Esdmt: Efficient and Scalable Deterministic Multithreading Through Memory Isolation
Jie Sun,Xiaofei Liao,Long Zheng,Hai Jin,Yu Zhang
DOI: https://doi.org/10.1109/padsw.2014.7097794
2014-01-01
Abstract:Deterministic multithreading (DMT) system is well-known to eliminate the harmful program behaviors caused by nondeterminism, i.e., always proceeding the program execution into the same thread schedule for the same given input. To achieve this goal, two kinds of schedules are enforced by existing DMT systems. 1) A mem-based schedule ensures the determinism with the total order of the shared memory accesses, and 2) A sync-based schedule makes it by only enforcing the total order of the synchronization operations. Mem-schedule achieves full determinism but suffers from prohibitive overhead; while sync-schedule mitigates this overhead but cannot ensure the determinism for the race schedules, i.e., part determinism. Much recent research is devoted to the hybrid schedule combining the determinism of mem-schedule and efficiency of sync-schedule. However, they suffer from the practicability and scalability problems due to the defects of their technical characteristics, such as trace collection in advance and huge schedule memoization.

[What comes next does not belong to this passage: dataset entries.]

(** One action of one machine, one heartbeat, or time passing. *)
Inductive cluster_step `{EtcdLib} : cluster -> cluster -> Prop :=
| step_call w ts i f w' q :
    ts !! i = Some (Step f) -> f w = Done w' q ->
    cluster_step (MkCluster w ts) (MkCluster w' (<[i := q]> ts))
| step_beat w ts i w' err :
    i ∈ w_beats w -> exec (heartbeat i) w = Returned w' err ->
    cluster_step (MkCluster w ts) (MkCluster w' ts)
| step_pass w ts d :
    (0 <= d)%Z -> cluster_step (MkCluster w ts) (MkCluster (pass d w) ts).

(** A cluster before its machines, names and peer addresses in [ms], call [Do]. *)
Definition boot `{EtcdLib} (url : string) (ms : list (string * string)) (e : etcd) (t0 : Z) : cluster :=
  MkCluster (MkWorld e t0 (map (fun _ => MkDiscoverer None "" "" "" "") ms) [])
            (imap (fun i m => Discoverer_Do i url m.1 m.2) ms).

Definition started `{EtcdLib} url ms e t0 (C : cluster) : Prop :=
  rtc cluster_step (boot url ms e t0) C.

(** ** The invariant of a cluster *)

(** How far a call of [Do] is: not registered, registered, leader, an attempt to become
    leader that failed, or on the way to the list of peers. *)
Inductive stage := Before | Registered | Leader | Tried | Follower.

#[local] Instance stage_eq_dec : EqDecision stage.
Proof. solve_decision. Defined.

Section Cluster.
Context `{EtcdLaws} (url : string) (u : URL) (ms : list (string * string)) (t0 : Z).
Implicit Types (w : world) (i j : nat) (m : string * string).

Let pfx : string := TrimPrefix (url_Path u) keyPrefix.
Let cl : Client := NewClient [url_String u].
Let machine_key m : string := path_Join [pfx; m.1].
Let state_key : string := path_Join [pfx; stateKey].

Hypothesis Hparse : url_Parse url = inl u.
Hypothesis Hpfx : pfx <> "" /\ clean_elems pfx <> [].
Hypothesis Hnames : forall i m, ms !! i = Some m -> simple m.1 = true /\ HasPrefix m.1 "_" = false.
Hypothesis Hdistinct : NoDup (map fst ms).

Lemma child_key x : simple x = true -> path_Join [pfx; x] = path_Join [pfx] +:+ "/" +:+ x.
Proof. intros Hx. destruct Hpfx. by apply path_Join_child. Qed.

Lemma machine_key_state i m : ms !! i = Some m -> machine_key m <> state_key.
Proof.
  intros [Hs Hh]%Hnames. unfold machine_key, state_key. rewrite !child_key by done.
  intros E%string_app_inj_l%string_app_inj_l. rewrite E in Hh. done.
Qed.

Lemma machine_key_inj i j m m' : ms !! i = Some m -> ms !! j = Some m' ->
  machine_key m = machine_key m' -> i = j.
Proof.
  intros Hi Hj. destruct (Hnames _ _ Hi), (Hnames _ _ Hj).
  unfold machine_key. rewrite !child_key by done. intros E%string_app_inj_l%string_app_inj_l.
  eapply (NoDup_lookup (map fst ms)); [done| |].
  - by rewrite list_lookup_fmap, Hi.
  - rewrite list_lookup_fmap, Hj. simpl. by rewrite E.
Qed.

(** Since [t0] the time to live of a registration has passed. *)
Definition late w : Prop := (t0 + defaultTTL <= w_now w)%Z.

Definition registered w m : Prop :=
  exists r, view cl (w_etcd w) !! machine_key m = Some (m.2, Some r) /\
            (t0 + defaultTTL <= w_now w + r)%Z.

Definition ready w i m : Prop :=
  w_discs w !! i = Some (MkDiscoverer (Some cl) m.1 m.2 pfx url).

Definition lists_other i (nodes : list Node) : Prop :=
  exists j m root l, j <> i /\ ms !! j = Some m /\ MkNode (root +:+ "/" +:+ m.1) m.2 l ∈ nodes.

Definition knows_other i (peers : list string) : Prop :=
  exists j m, j <> i /\ ms !! j = Some m /\ m.2 ∈ peers.

(** Where a call of [Do] by machine [i] is, and what it knows there. *)
Inductive at_stage w i m : stage -> proc world result -> Prop :=
| at_do : i < length (w_discs w) -> at_stage w i m Before (Discoverer_Do i url m.1 m.2)
| at_client d : w_discs w !! i = Some d -> name d = m.1 -> peer d = m.2 -> discoveryURL d = url ->
    at_stage w i m Before (do_client i u)
| at_register : ready w i m -> at_stage w i m Before (do_register i)
| at_unregistered err : at_stage w i m Before (Ret ([], Some (FromLib err)))
| at_spawn : ready w i m -> at_stage w i m Registered (do_spawn i)
| at_elect : ready w i m -> at_stage w i m Registered (do_elect i)
| at_leader : at_stage w i m Leader (Ret ([], None))
| at_tried err : at_stage w i m Tried (Ret ([], Some (FromLib err)))
| at_find : ready w i m -> at_stage w i m Follower (findPeers i)
| at_list nodes : ready w i m -> late w \/ lists_other i nodes ->
    at_stage w i m Follower (list_peers i nodes)
| at_failed err : at_stage w i m Follower (Ret ([], Some (FromLib err)))
| at_lonely : late w -> at_stage w i m Follower (Ret ([], Some noPeers))
| at_follower peers : peers <> [] -> late w \/ knows_other i peers ->
    at_stage w i m Follower (Ret (peers, None)).

Lemma at_stage_stable w w' i m st q :
  w_discs w' !! i = w_discs w !! i -> (w_now w <= w_now w')%Z ->
  at_stage w i m st q -> at_stage w' i m st q.
Proof.
  intros Hd Ht. assert (late w -> late w') by (unfold late; lia).
  destruct 1; try (econstructor; unfold ready in *; rewrite ?Hd; by eauto).
  - constructor. apply lookup_lt_is_Some. rewrite Hd. by apply lookup_lt_is_Some.
  - constructor; [by unfold ready; rewrite Hd|naive_solver].
  - constructor; [done|naive_solver].
Qed.

(** What one action of [Do] does to etcd, and the stage it leads to. *)
Inductive effect w w' m : stage -> stage -> Prop :=
| eff_none st : view cl (w_etcd w') = view cl (w_etcd w) -> effect w w' m st st
| eff_set st' :
    view cl (w_etcd w') = <[machine_key m := (m.2, Some defaultTTL)]> (view cl (w_etcd w)) ->
    st' = Before \/ st' = Registered -> effect w w' m Before st'
| eff_created st' : view cl (w_etcd w) !! state_key = None ->
    view cl (w_etcd w') = <[state_key := (startedState, None)]> (view cl (w_etcd w)) ->
    st' = Leader \/ st' = Tried -> effect w w' m Registered st'
| eff_tried : view cl (w_etcd w') = view cl (w_etcd w) -> effect w w' m Registered Tried
| eff_lost : is_Some (view cl (w_etcd w) !! state_key) ->
    view cl (w_etcd w') = view cl (w_etcd w) -> effect w w' m Registered Follower.

(** What holds after one action of a call at stage [st]. *)
Definition moved w i m (st : stage) w' (q : proc world result) : Prop :=
  exists st', at_stage w' i m st' q /\ effect w w' m st st' /\ w_now w' = w_now w /\
    (forall j, j <> i \/ st <> Before -> w_discs w' !! j = w_discs w !! j) /\
    (w_beats w' = w_beats w \/ (w_beats w' = w_beats w ++ [i] /\ st = Registered /\ ready w i m)).

(** The first action of a body. *)
Definition act {S A} (p : proc S A) (s : S) : option (astep S (proc S A)) :=
  match p with Step f => Some (f s) | Ret _ => None end.

Lemma act_call_client p f (k : reply -> proc world result) w w' q d c :
  w_discs w !! p = Some d -> client d = Some c ->
  act (bind (call_client p f) k) w = Some (Done w' q) ->
  exists e r, f d c (w_etcd w) = (e, r) /\ w' = set_w_etcd e w /\ q = k r.
Proof.
  intros Hd Hc. simpl. rewrite Hd, Hc. destruct (f d c (w_etcd w)) as [e r].
  intros [= <- <-]. by exists e, r.
Qed.

Lemma act_write_disc p f (k : unit -> proc world result) w w' q d :
  w_discs w !! p = Some d -> act (bind (write_disc p f) k) w = Some (Done w' q) ->
  w' = set_w_discs (<[p := f d]> (w_discs w)) w /\ q = k tt.
Proof. intros Hd. simpl. rewrite Hd. by intros [= <- <-]. Qed.

Lemma register_moves w w' i m q : ready w i m ->
  act (do_register i) w = Some (Done w' q) -> moved w i m Before w' q.
Proof.
  intros Hr Ha. cbn in Ha. rewrite Hr in Ha. cbn [client name peer prefix] in Ha.
  destruct (client_Set _ _ _ _ _) as [e [r err]] eqn:E. injection Ha as <- <-.
  apply Set_law in E; [|done]. simpl in E |- *. destruct err as [err|].
  - exists Before. split; [constructor|]. split; [|by auto].
    destruct E as [E|[_ E]]; [by apply eff_set; auto|by apply eff_none].
  - exists Registered. split; [by constructor|]. split; [|by auto].
    destruct E as [E|[? _]]; [|done]. by apply eff_set; auto.
Qed.

Lemma elect_moves w w' i m q : ready w i m ->
  act (do_elect i) w = Some (Done w' q) -> moved w i m Registered w' q.
Proof.
  intros Hr Ha. destruct (act_call_client i
    (fun d c => client_Create c (path_Join [prefix d; stateKey]) startedState 0)
    (fun r => match r.2 with
       | Some err => if is_node_exist err then do_elected i r.1 else Ret ([], Some (FromLib err))
       | None => do_elected i r.1 end) w w' q _ _ Hr eq_refl)
    as (e & [r err] & E & -> & ->); [exact Ha|]. cbn [fst snd].
  destruct err as [err|]; [destruct (is_node_exist err) eqn:Hx|].
  - destruct (Create_exists_law _ _ _ _ _ _ _ E Hx) as (-> & Hs & Hv).
    exists Follower. split; [by apply at_find|]. split; [by apply eff_lost|by auto].
  - exists Tried. split; [constructor|]. split; [|by auto].
    destruct (Create_failed_law _ _ _ _ _ _ _ E Hx) as [Hv|[Hn Hv]];
      [by apply eff_tried|by apply eff_created; auto].
  - destruct (Create_law _ _ _ _ _ _ E) as (Hn & Hv & n & -> & Hs).
    exists Leader. cbn [do_elected resp_Node]. rewrite Hs. split; [constructor|].
    split; [by apply eff_created; auto|by auto].
Qed.

(** Somebody else is registered, or the registrations may have expired. *)
Definition other_registered w i : Prop :=
  late w \/ exists j m, j <> i /\ ms !! j = Some m /\ registered w m.

Lemma find_moves w w' i m q : ready w i m -> other_registered w i ->
  act (findPeers i) w = Some (Done w' q) -> moved w i m Follower w' q.
Proof.
  intros Hr Ho Ha. cbn in Ha. rewrite Hr in Ha. cbn [client prefix] in Ha.
  destruct (client_Get _ _ _ _ _) as [e [r err]] eqn:E. injection Ha as <- <-.
  pose proof (Get_reads_law _ _ _ _ _ E) as Hv.
  exists Follower. split; [|split; [by apply eff_none|by auto]].
  destruct err as [err|]; [destruct r; apply at_failed|].
  destruct (Get_law _ _ _ _ _ E) as (n & root & -> & Hl). cbn [resp_Node].
  apply at_list; [done|]. destruct Ho as [Ho|(j & m' & Hj & Hm & rest & Hk & _)]; [by left|right].
  destruct (Hnames _ _ Hm) as [Hs Hh]. unfold machine_key in Hk. rewrite child_key in Hk by done.
  destruct (Hl _ _ _ Hs Hh Hk) as [l Hin]. by exists j, m', root, l.
Qed.

Lemma list_moves w w' i m nodes q : ms !! i = Some m -> ready w i m ->
  late w \/ lists_other i nodes ->
  act (list_peers i nodes) w = Some (Done w' q) -> moved w i m Follower w' q.
Proof.
  intros Hm Hr Ho Ha. cbn in Ha. rewrite Hr in Ha. injection Ha as <- <-. cbn [name].
  set (peers := map Value _). exists Follower. split; [|split; [by apply eff_none|by auto]].
  assert (late w \/ knows_other i peers) as Hk.
  { destruct Ho as [Ho|(j & m' & root & l & Hj & Hm' & Hin)]; [by left|right].
    exists j, m'. do 2 (split; [done|]). apply list_elem_of_fmap.
    exists (MkNode (root +:+ "/" +:+ m'.1) m'.2 l). split; [done|].
    apply list_elem_of_filter. split; [|done]. cbn [Key].
    destruct (Hnames _ _ Hm), (Hnames _ _ Hm'). rewrite HasSuffix_name by done.
    apply String.eqb_neq. intros E. apply Hj.
    eapply (NoDup_lookup (map fst ms)); [done| |]; rewrite list_lookup_fmap; [by rewrite Hm'|].
    rewrite Hm. simpl. by rewrite E. }
  destruct peers as [|x peers].
  - apply at_lonely. destruct Hk as [?|(?&?&?&?&?%not_elem_of_nil)]; done.
  - by apply at_follower.
Qed.

Lemma call_moves w w' i m st q0 q : ms !! i = Some m -> at_stage w i m st q0 ->
  (st = Follower -> other_registered w i) ->
  act q0 w = Some (Done w' q) -> moved w i m st w' q.
Proof.
  intros Hm Hs Ho Ha. destruct Hs; try discriminate Ha.
  - destruct (lookup_lt_is_Some_2 (w_discs w) i) as [d Hd]; [done|].
    destruct (act_write_disc _ _ _ _ _ _ _ Hd Ha) as [-> ->]. rewrite Hparse.
    exists Before. split; [|split; [by apply eff_none|]].
    + eapply at_client; [by apply list_lookup_insert_eq|done..].
    + split; [done|]. split; [|by auto]. intros j [Hj|?]; [|done]. by apply list_lookup_insert_ne.
  - destruct (act_write_disc _ _ _ _ _ _ _ H1 Ha) as [-> ->].
    exists Before. split; [|split; [by apply eff_none|]].
    + apply at_register. unfold ready. cbn. rewrite list_lookup_insert_eq by by eapply lookup_lt_Some.
      fold pfx cl. simplify_eq. by destruct d, m; simplify_eq/=.
    + split; [done|]. split; [|by auto]. intros j [Hj|?]; [|done]. by apply list_lookup_insert_ne.
  - by apply register_moves.
  - injection Ha as <- <-. exists Registered. split; [by apply at_elect|].
    split; [by apply eff_none|]. do 2 (split; [done|]). by right.
  - by apply elect_moves.
  - apply find_moves; auto.
  - by eapply list_moves.
Qed.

To address the above problem, this paper proposes esDMT, an efficient and scalable DMT system using a new technique of memory isolation. It can improve the efficiency by proceeding the execution of each thread in parallel within its private virtual memory, and defers the determinism guarantee by updating private memory into shared memory in a deterministic order according to deterministic lock algorithm, thus further reducing the overhead of inter-thread waiting. In contrast to the previous hybrid work avoiding the nondeterminism of race schedules offline based on the enormous historical records, our key insight is to eliminate the nondeterminism of race schedules online at runtime. Our experimental results on PARSEC benchmarks show that esDMT eliminates the nondeterminism successfully, almost gains the same performance as the sync-schedule (with <;18% slowdown compared with pthread library at most), and manifests good scalability on an 8-core machine.